Mistakes can be made when, owing to expediency, surrogate outcomes replace clinical ones in trials. One dramatic example comes from cardiology. In the past it was common to use reduction in ventricular premature depolarizations (VPDs) as an outcome measure when searching for drugs to treat fatal arrhythmia after myocardial infarction (MI). This made sense, because a higher frequency of VPDs was correlated with a higher risk of cardiac death after MI. The medical community was shocked when a large trial definitively proved that certain antiarrhythmic drugs reduced VPDs but actually increased death due to arrhythmias after MI.7 Although unlikely, one could imagine a scenario in which a new drug, because of its specific mechanism, might markedly reduce subclinical seizures while increasing clinical ones.

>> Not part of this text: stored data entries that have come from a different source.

Definition mergeRange (hot cold : option R) (venue instrument timeframe : string)
    (fromMs toMs limit : Z) (qFn : rangeQueryFn R T) (wsFn : T → Z) : Problem + list T :=
  match queryTier [] hot (λ rd, qFn rd venue instrument timeframe fromMs toMs limit) with
  | inl p => inl p
  | inr hotRes =>
      match queryTier [] cold (λ rd, qFn rd venue instrument timeframe fromMs toMs limit) with
      | inl p => inl p
      | inr coldRes => inr (capSlice (mergeByWindowStart wsFn hotRes coldRes) limit)
      end
  end.
End range.

(** ** The readers (aggregation/ports/readers.go) *)

(** CandleReader and StatsReader: ranges, timestamps, first and last window. *)
Record StoreReader (T : Type) := MkStoreReader {
  GetRange : string → string → string → Z → Z → Z → Problem + list T;
  GetTimestamps : string → string → string → Z → Z → Problem + list Z;
  GetFirst : string → string → string → Problem + option T;
  GetLast : string → string → string → Problem + option T;
}.
Arguments MkStoreReader {T}.
Arguments GetRange {T}.
Arguments GetTimestamps {T}.
Arguments GetFirst {T}.
Arguments GetLast {T}.

(** TapeReader, OIReader, DeltaVolumeReader, CVDReader and BarStatsReader: ranges only. *)
Record RangeReader (T : Type) := MkRangeReader { GetWindowRange : string → string → string → Z → Z → Z → Problem + list T }.
Arguments MkRangeReader {T}.
Arguments GetWindowRange {T}.

(** The composite readers all have these fields. *)
Record Federated (R : Type) := MkFederated { hot : option R; cold : option R; cfg : Config }.
Arguments MkFederated {R}.
Arguments hot {R}.
Arguments cold {R}.
Arguments cfg {R}.

(** ** candle_reader.go *)

Definition NewFederatedCandleReader (hot cold : option (StoreReader CandleV1)) (cfg : Config) : Federated (StoreReader CandleV1) :=
  MkFederated hot cold cfg.

Definition queryBothRanges (r : Federated (StoreReader CandleV1)) (venue instrument timeframe : string)
    (fromMs toMs limit : Z) : Problem + (list CandleV1 * list CandleV1) :=
  match queryTier [] (hot r) (λ rd, GetRange rd venue instrument timeframe fromMs toMs limit) with
  | inl p => inl p
  | inr hotRes =>
      match queryTier [] (cold r) (λ rd, GetRange rd venue instrument timeframe fromMs toMs limit) with
      | inl p => inl p
      | inr coldRes => inr (hotRes, coldRes)
      end
  end.

Definition GetCandleRange (r : Federated (StoreReader CandleV1)) (nowMs : Z) (venue instrument timeframe : string)
    (fromMs toMs limit : Z) : Problem + list CandleV1 :=
  match route fromMs toMs (HotWindowMs (cfg r)) nowMs with
  | routeColdOnly =>
      match cold r with
      | Some rd => GetRange rd venue instrument timeframe fromMs toMs limit
      | None =>
          match hot r with
          | Some rd => GetRange rd venue instrument timeframe fromMs toMs limit
          | None => inl (New Unavailable "no candle reader available")
          end
      end
  | routeHotOnly =>
      match hot r with
      | Some rd => GetRange rd venue instrument timeframe fromMs toMs limit
      | None =>
          match cold r with
          | Some rd => GetRange rd venue instrument timeframe fromMs toMs limit
          | None => inl (New Unavailable "no candle reader available")
          end
      end
  | routeBoth =>
      match queryBothRanges r venue instrument timeframe fromMs toMs limit with
      | inl p => inl p
      | inr (hotRes, coldRes) => inr (capSlice (mergeByWindowStart Candle.WindowStartTs hotRes coldRes) limit)
      end
  end.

The true win would have been an outcome in which counting all clinically verified seizures would provide better power than counting only patient‐reported seizures. After all, this would in theory solve all the seizure‐counting issues described above, such as patients’ lack of awareness of seizures and seizure forgetting. It would pave the way for other seizure‐counting solutions, such as wrist‐worn devices, electroencephalogram (EEG) patches, and electronic diaries. But, surprisingly, it seems in this simulation that these solutions were not helpful in improving trial success. This result is unfortunate. However, as noted by the authors themselves, the current study is not definitive. The simulation derived a million “virtual” subjects from only 10 actual patients. Also, these patients may have become better than average at seizure counting by virtue of learning from the device recordings over time. This type of study should be repeated and continued to determine whether high tech beats low tech for the purposes of performing trials.

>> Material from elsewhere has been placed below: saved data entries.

Lemma federated_reader_serves_union_witness :
  GetRange w_candles "BINANCE" "BTCUSDT" "1m" 86400000 87000000 3 = inr [w_row 1 f1; w_row 2 f1; w_row 4 f1] ∧
  Serves Candle.WindowStartTs w_candles
    (λ _ _ _, tableOf Candle.WindowStartTs w_hot ∪ tableOf Candle.WindowStartTs w_cold) ∧
  Serves Stats.WindowStartTs
    (statsReader (statsFederation (listReader Stats.WindowStartTs w_statsHot) (listReader Stats.WindowStartTs w_statsCold) DefaultConfig) w_now)
    (λ _ _ _, tableOf Stats.WindowStartTs w_statsHot ∪ tableOf Stats.WindowStartTs w_statsCold).
Proof.
  split; [vm_compute; reflexivity|]. split.
  - apply (proj1 (federated_reader_serves_union DefaultConfig w_now) _ _ (λ _ _ _, _) (λ _ _ _, _));
      [apply listReader_serves, w_hot_ordered|apply listReader_serves, w_cold_ordered|intros _ _ _; apply w_tiered].
  - apply (proj2 (federated_reader_serves_union DefaultConfig w_now) _ _ (λ _ _ _, _) (λ _ _ _, _));
      [apply listReader_serves, w_stats_ordered|apply listReader_serves, w_stats_ordered|].
    intros _ _ _. change (hotBoundary DefaultConfig w_now) with 86640000.
    apply tiered_lists; [apply w_stats_ordered|apply w_stats_ordered|apply Forall_cons_2; [cbn; unfold w_now; lia|apply Forall_nil_2]|].
    apply Forall_cons_2; [cbn; lia|]. apply Forall_cons_2; [cbn; lia|apply Forall_nil_2].
Defined.

Definition w_fedGapCfg : GapDetectorConfig := MkGapDetectorConfig "BINANCE" "BTCUSDT" "1m" 86460000 86760000 60000.

Lemma federated_gaps_are_missing_from_both_tiers_witness :
  DetectCandleGaps (GR:=go_amd64) (Some (gapReader w_candles)) w_fedGapCfg =
    inr [MkGapReport "BINANCE" "BTCUSDT" "1m" 86580000 86580000 1; MkGapReport "BINANCE" "BTCUSDT" "1m" 86700000 86700000 1] ∧
  ∃ reports, DetectCandleGaps (GR:=go_amd64) (Some (gapReader w_candles)) w_fedGapCfg = inr reports ∧
    ∀ t, onGrid 86460000 60000 t → 86460000 ≤ t ≤ 86760000 →
      Exists (λ r, covers r t) reports ↔
      tableOf Candle.WindowStartTs w_hot !! t = None ∧ tableOf Candle.WindowStartTs w_cold !! t = None.
Proof.
  split; [vm_compute; reflexivity|].
  apply (federated_gaps_are_missing_from_both_tiers (GR:=go_amd64) (listReader Candle.WindowStartTs w_hot)
    (listReader Candle.WindowStartTs w_cold) (λ _ _ _, tableOf Candle.WindowStartTs w_hot)
    (λ _ _ _, tableOf Candle.WindowStartTs w_cold) DefaultConfig w_now w_fedGapCfg);
    [apply listReader_serves, w_hot_ordered|apply listReader_serves, w_cold_ordered|intros _ _ _; apply w_tiered|done|done|done
    |unfold MinInt64; cbn; lia|unfold MaxInt64; cbn; lia|unfold MaxInt64; cbn; lia|exists 5; done|].
  intros t Ht _. assert (∃ n, t = 86400000 + n * 60000) as [n ->].
  { assert (∀ l, ordered Candle.WindowStartTs l → is_Some (tableOf Candle.WindowStartTs l !! t) → ∃ x, x ∈ l ∧ Candle.WindowStartTs x = t) as Hin.
    { intros l Hl [x [Hx <-]%tableOf_lookup]; [by exists x|done]. }
    destruct Ht as [H|H]; apply Hin in H; try apply w_hot_ordered; try apply w_cold_ordered; destruct H as (x & Hx & <-);
      repeat (apply elem_of_cons in Hx as [->|Hx]; [eexists; reflexivity|]); by apply elem_of_nil in Hx. }
  exists (n - 1). cbn. lia.
Defined.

Disclosure of Conflict of Interest

J. French receives NYU salary support from the Epilepsy Foundation and for consulting work on behalf of the Epilepsy Study Consortium for Acorda, Adamas, Alexza, Anavex, Axcella Health, Biogen, BioPharm Solutions, Cerecor, Concert Pharmaceuticals, Engage, Eisai, Georgia Regents University, GlaxoSmithKline, GW Pharma, Marinus, Monteris, Nestlé Health Science, Neurelis, Novartis, Pfizer, Pfizer‐Neusentis, Ovid, Roivant, Sage, SciFluor, SK Life Sciences, Sunovion, Takeda, UCB Inc., Upsher Smith, Xenon Pharmaceuticals, Zogenix, and Zynerba. J. French has also received personal compensation for serving as associate editor of Epilepsia and received research grants from Acorda, Alexza, Eisai Medical Research, LCGH, Lundbeck, Pfizer, SK Life Sciences, Sunovion, UCB, Upsher‐Smith, and Vertex as well as grants from the Epilepsy Research Foundation, Epilepsy Study Consortium, Epilepsy Therapy Project, and NINDS. She is on the editorial board of Lancet Neurology, Neurology Today, and Epileptic Disorders. She is scientific officer for the Epilepsy Foundation for which NYU receives salary support. She has received travel reimbursement related to research, advisory meetings, or presentation of results at scientific meetings from the Epilepsy Study Consortium, the Epilepsy Foundation, Eisai, GW Pharma, Marinus, Nestlé Health Science, Pfizer, Sage, SK Life Sciences, Takeda, UCB, Upsher‐Smith, Zogenix, and Zynerba. I confirm that I have read the Journal's position on issues involved in ethical publication and affirm that this report is consistent with those guidelines.